**YOUR OBJECTIVE**
Among the records below, find the line that has "(** The shape"; from there, give the lines again exactly, and stop after the line that has "s]; simpl; [discriminate|].".

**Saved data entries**
_ _ _ _
(** C2 (as amended).  For every extractor response the returned record
    holds all five fields, and [required_skills] and [emails] are lists.
    When the response decodes to an object, each of the three text fields
    holds the decoded value of its key, whatever it is ([null] included),
    or the default if the key is missing; each of the two list fields
    holds the decoded value if it is an array and the empty list
    otherwise.  Other keys of the object stay in the record. *)
Theorem extract_record_shape (text_content url : string) :
  let record := extract text_content url in
  (forall k, In k field_names -> is_Some (dict_get (PStr k) record))
  /\ (forall k, In k list_fields -> exists l, dict_get (PStr k) record = Some (PList l))
  /\ (forall text items,
        generate_content (build_prompt (truncate_content text_content)) = Some text ->
        json_loads (json_source (strip text)) = Some (PDict items) ->
        (forall k, In k text_fields ->
           dict_get (PStr k) record
           = match object_get k items with
             | Some v => Some v
             | None => dict_get (PStr k) default_data
             end)
        /\ (forall k, In k list_fields ->
              dict_get (PStr k) record
              = match object_get k items with
                | Some (PList l) => Some (PList l)
                | _ => Some (PList [])
                end)
        /\ (forall k v, ~ In k field_names -> object_get k items = Some v ->
              dict_get (PStr k) record = Some v)).
Proof.
  cbv zeta. split; [|split].
  - intros k Hk.
    destruct (extract_cases text_content url) as [-> | (text & v & d & _ & _ & Hupd & ->)].
    + apply default_data_has, Hk.
    + pose proof (dict_update_keeps k v _ _ Hupd (default_data_has k Hk)) as [x Hx].
      rewrite !reset_unless_list_get, Hx.
      destruct (String.eqb "emails" k), (String.eqb "required_skills" k);
        try destruct x; eauto.
  - intros k Hk.
    destruct (extract_cases text_content url) as [-> | (text & v & d & _ & _ & Hupd & ->)].
    + simpl in Hk. destruct Hk as [<-|[<-|[]]]; simpl; eauto.
    + rewrite !reset_unless_list_get.
      simpl in Hk. destruct Hk as [<-|[<-|[]]]; simpl.
      * destruct (dict_get (PStr "required_skills") d) as [[]|]; eauto.
      * destruct (dict_get (PStr "emails") d) as [[]|]; eauto.
  - intros text items Hcall Hjson.
    unfold extract, extract_data_with_gemini. rewrite Hcall. cbv zeta.
    rewrite Hjson. simpl dict_update. cbv iota beta.
    split; [|split].
    + intros k Hk. rewrite !reset_unless_list_get, update_from_object_get.
      simpl in Hk. destruct Hk as [<-|[<-|[<-|[]]]]; reflexivity.
    + intros k Hk. rewrite !reset_unless_list_get, update_from_object_get.
      simpl in Hk. destruct Hk as [<-|[<-|[]]]; simpl;
        destruct (object_get _ items) as [[]|]; reflexivity.
    + intros k v Hk Hget.
      rewrite !reset_unless_list_get, update_from_object_get, Hget.
      assert (String.eqb "emails" k = false) as ->.
      { apply String.eqb_neq. intros <-. apply Hk. simpl. auto 10. }
      assert (String.eqb "required_skills" k = false) as ->.
      { apply String.eqb_neq. intros <-. apply Hk. simpl. auto 10. }
      reflexivity.
Qed.

End ExtractorProperties.

(** C1, falsified as stated: the response [[["job_title", "X"]]] decodes to
    a value that is not an object, yet it is overlaid on the defaults and
    the record returned is not the default one. *)
Lemma extract_pairs_array_not_default :
  let record :=
    extract_data_with_gemini (fun _ => Some pairs_response) sample_json_loads
      "Senior engineer wanted" "https://example.org/job" in
  sample_json_loads (json_source (strip pairs_response))
  = Some (PList [PList [PStr "job_title"; PStr "X"]])
  /\ is_object (PList [PList [PStr "job_title"; PStr "X"]]) = false
  /\ dict_get (PStr "job_title") record = Some (PStr "X")
  /\ record <> default_data.
Proof.
  cbv zeta. repeat split; try (vm_compute; reflexivity).
  vm_compute. discriminate.
Qed.

(** A response that is no JSON at all: the default record comes back. *)
Lemma extract_default_on_failure_witness :
  extract_data_with_gemini (fun _ => Some "not json at all") sample_json_loads
    "Senior engineer wanted" "https://example.org/job"
  = default_data.
Proof.
  apply (extract_default_on_failure (fun _ => Some "not json at all") sample_json_loads).
  apply malformed_json with (text := "not json at all"); reflexivity.
Defined.

(** C2, falsified as stated: for the response
    [{"job_title": null, "salary": 5}] the title of the record is null and
    the record has a sixth key. *)
Lemma extract_null_title_extra_key :
  let record :=
    extract_data_with_gemini (fun _ => Some null_title_response) sample_json_loads
      "Senior engineer wanted" "https://example.org/job" in
  dict_get (PStr "job_title") record = Some PNone
  /\ dict_get (PStr "salary") record = Some (PInt 5)
  /\ List.length record = 6.
Proof. cbv zeta. repeat split; vm_compute; reflexivity. Qed.

(** The shape of the record on a response whose [required_skills] is a
    string: the title is the decoded one, the skills are reset. *)
Example extract_object_response :
  extract_data_with_gemini (fun _ => Some object_response) sample_json_loads
    "Senior engineer wanted" "https://example.org/job"
  = [ (PStr "job_title", PStr "Data Engineer");
      (PStr "company_name", PStr "Unknown Company (Gemini)");
      (PStr "job_description", PStr "Could not extract Job Description via Gemini.");
      (PStr "required_skills", PList []);
      (PStr "emails", PList []) ].
Proof. vm_compute. reflexivity. Qed.

(** *** Strings *)

Lemma startswith_app (p t : string) : startswith (p +:+ t) p = true.
Proof.
  unfold startswith. induction p as [|c p IH]; simpl.
  - destruct t; reflexivity.
  - destruct (ascii_dec c c); [exact IH | congruence].
Qed.

Lemma startswith_iff (s p : string) :
  startswith s p = true <-> exists rest, s = p +:+ rest.
Proof.
  split.
  - unfold startswith. revert s. induction p as [|c p IH]; intros s; simpl.
    + intros _. exists s. reflexivity.
    + destruct s as [|a s]; simpl; [discriminate|].
      destruct (ascii_dec c a) as [->|]; [|discriminate].
      intros H. destruct (IH s H) as [rest ->]. exists rest. reflexivity.
  - intros [rest ->]. apply startswith_app.
Qed.

Lemma append_assoc (a b c : string) : (a +:+ b) +:+ c = a +:+ (b +:+ c).
Proof. induction a as [|x a IH]; simpl; [reflexivity | f_equal; exact IH]. Qed.

Lemma append_empty_right (a : string) : a +:+ "" = a.
Proof. induction a as [|x a IH]; simpl; [reflexivity | f_equal; exact IH]. Qed.

Lemma append_cons (c : ascii) (a b : string) :
  String c a +:+ b = String c (a +:+ b).
Proof. reflexivity. Qed.

(** *** TemplateFiller: the summary *)



(** The two branches on concrete listings. *)
Example summary_generic_on_short_description :
  summary_text (as_dict {| title := "Data Engineer"; organization := "Acme";
                           description := "Could not extract, or so long";
                           requiredSkills := []; contactEmails := [] |})
  = "Highly motivated professional seeking the Data Engineer position at Acme.".
Proof. reflexivity. Qed.

Example summary_quotes_long_description :
  summary_text (as_dict sample_listing)
  = "Summary based on job description: We need 100% commitment from all engineers My background aligns with the requirements of the Data_Engineer position.".
Proof. reflexivity. Qed.

(** *** Replacement *)

Lemma head_append (a b : string) :
  head (a +:+ b) = match head a with Some c => Some c | None => head b end.
Proof. destruct a; reflexivity. Qed.

Lemma last_append_char (a : string) (c : ascii) :
  last (a +:+ String c "") = Some c.
Proof.
  induction a as [|x a IH]; [reflexivity|].
  simpl. destruct (a +:+ String c "") eqn:E; [|exact IH].
  destruct a; discriminate.
Qed.

Lemma replace_nonempty (s new : string) (c : ascii) (old : string) :
  replace s (String c old) new = replace_from (String c old) new 0 s.
Proof. reflexivity. Qed.

Lemma replace_from_cons (old new : string) (c : ascii) (s : string) :
  replace_from old new 0 (String c s)
  = if startswith (String c s) old
    then new +:+ replace_from old new (String.length old - 1) s
    else String c (replace_from old new 0 s).
Proof. reflexivity. Qed.

Lemma replace_from_jump (old new u t : string) :
  replace_from old new (String.length u) (u +:+ t) = replace_from old new 0 t.
Proof. induction u as [|c u IH]; simpl; [reflexivity | exact IH]. Qed.

(** At a match the replacement is emitted and the scan resumes after it. *)
Lemma replace_from_match (c : ascii) (old new t : string) :
  replace_from (String c old) new 0 (String c old +:+ t)
  = new +:+ replace_from (String c old) new 0 t.
Proof.
  rewrite append_cons, replace_from_cons, <- append_cons, startswith_app.
  replace (String.length (String c old) - 1) with (String.length old)
    by (simpl; lia).
  rewrite replace_from_jump. reflexivity.
Qed.

Lemma startswith_cons (a b : ascii) (s p : string) :
  startswith (String b s) (String a p) = Ascii.eqb a b && startswith s p.
Proof.
  unfold startswith. cbn [String.prefix].
  destruct (ascii_dec a b) as [->|Hab].
  - rewrite Ascii.eqb_refl. reflexivity.
  - apply Ascii.eqb_neq in Hab. rewrite Hab. reflexivity.
Qed.

Lemma startswith_opener (c : ascii) (rest old : string) :
  startswith (String c rest) (String "%" (String "<" old)) = true ->
  c = "%"%char /\ head rest = Some "<"%char.
Proof.
  rewrite startswith_cons. intros H. apply andb_true_iff in H as [Hc H].
  apply Ascii.eqb_eq in Hc. subst c.
  destruct rest as [|a rest]; [discriminate|].
  rewrite startswith_cons in H. apply andb_true_iff in H as [Ha _].
  apply Ascii.eqb_eq in Ha. subst a. auto.
Qed.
_ _ _ _
**EXERCISE OUTPUT**
(** The shape of the record on a response whose [required_skills] is a
    string: the title is the decoded one, the skills are reset. *)
Example extract_object_response :
  extract_data_with_gemini (fun _ => Some object_response) sample_json_loads
    "Senior engineer wanted" "https://example.org/job"
  = [ (PStr "job_title", PStr "Data Engineer");
      (PStr "company_name", PStr "Unknown Company (Gemini)");
      (PStr "job_description", PStr "Could not extract Job Description via Gemini.");
      (PStr "required_skills", PList []);
      (PStr "emails", PList []) ].
Proof. vm_compute. reflexivity. Qed.

(** *** Strings *)

Lemma startswith_app (p t : string) : startswith (p +:+ t) p = true.
Proof.
  unfold startswith. induction p as [|c p IH]; simpl.
  - destruct t; reflexivity.
  - destruct (ascii_dec c c); [exact IH | congruence].
Qed.

Lemma startswith_iff (s p : string) :
  startswith s p = true <-> exists rest, s = p +:+ rest.
Proof.
  split.
  - unfold startswith. revert s. induction p as [|c p IH]; intros s; simpl.
    + intros _. exists s. reflexivity.
    + destruct s as [|a s]; simpl; [discriminate|].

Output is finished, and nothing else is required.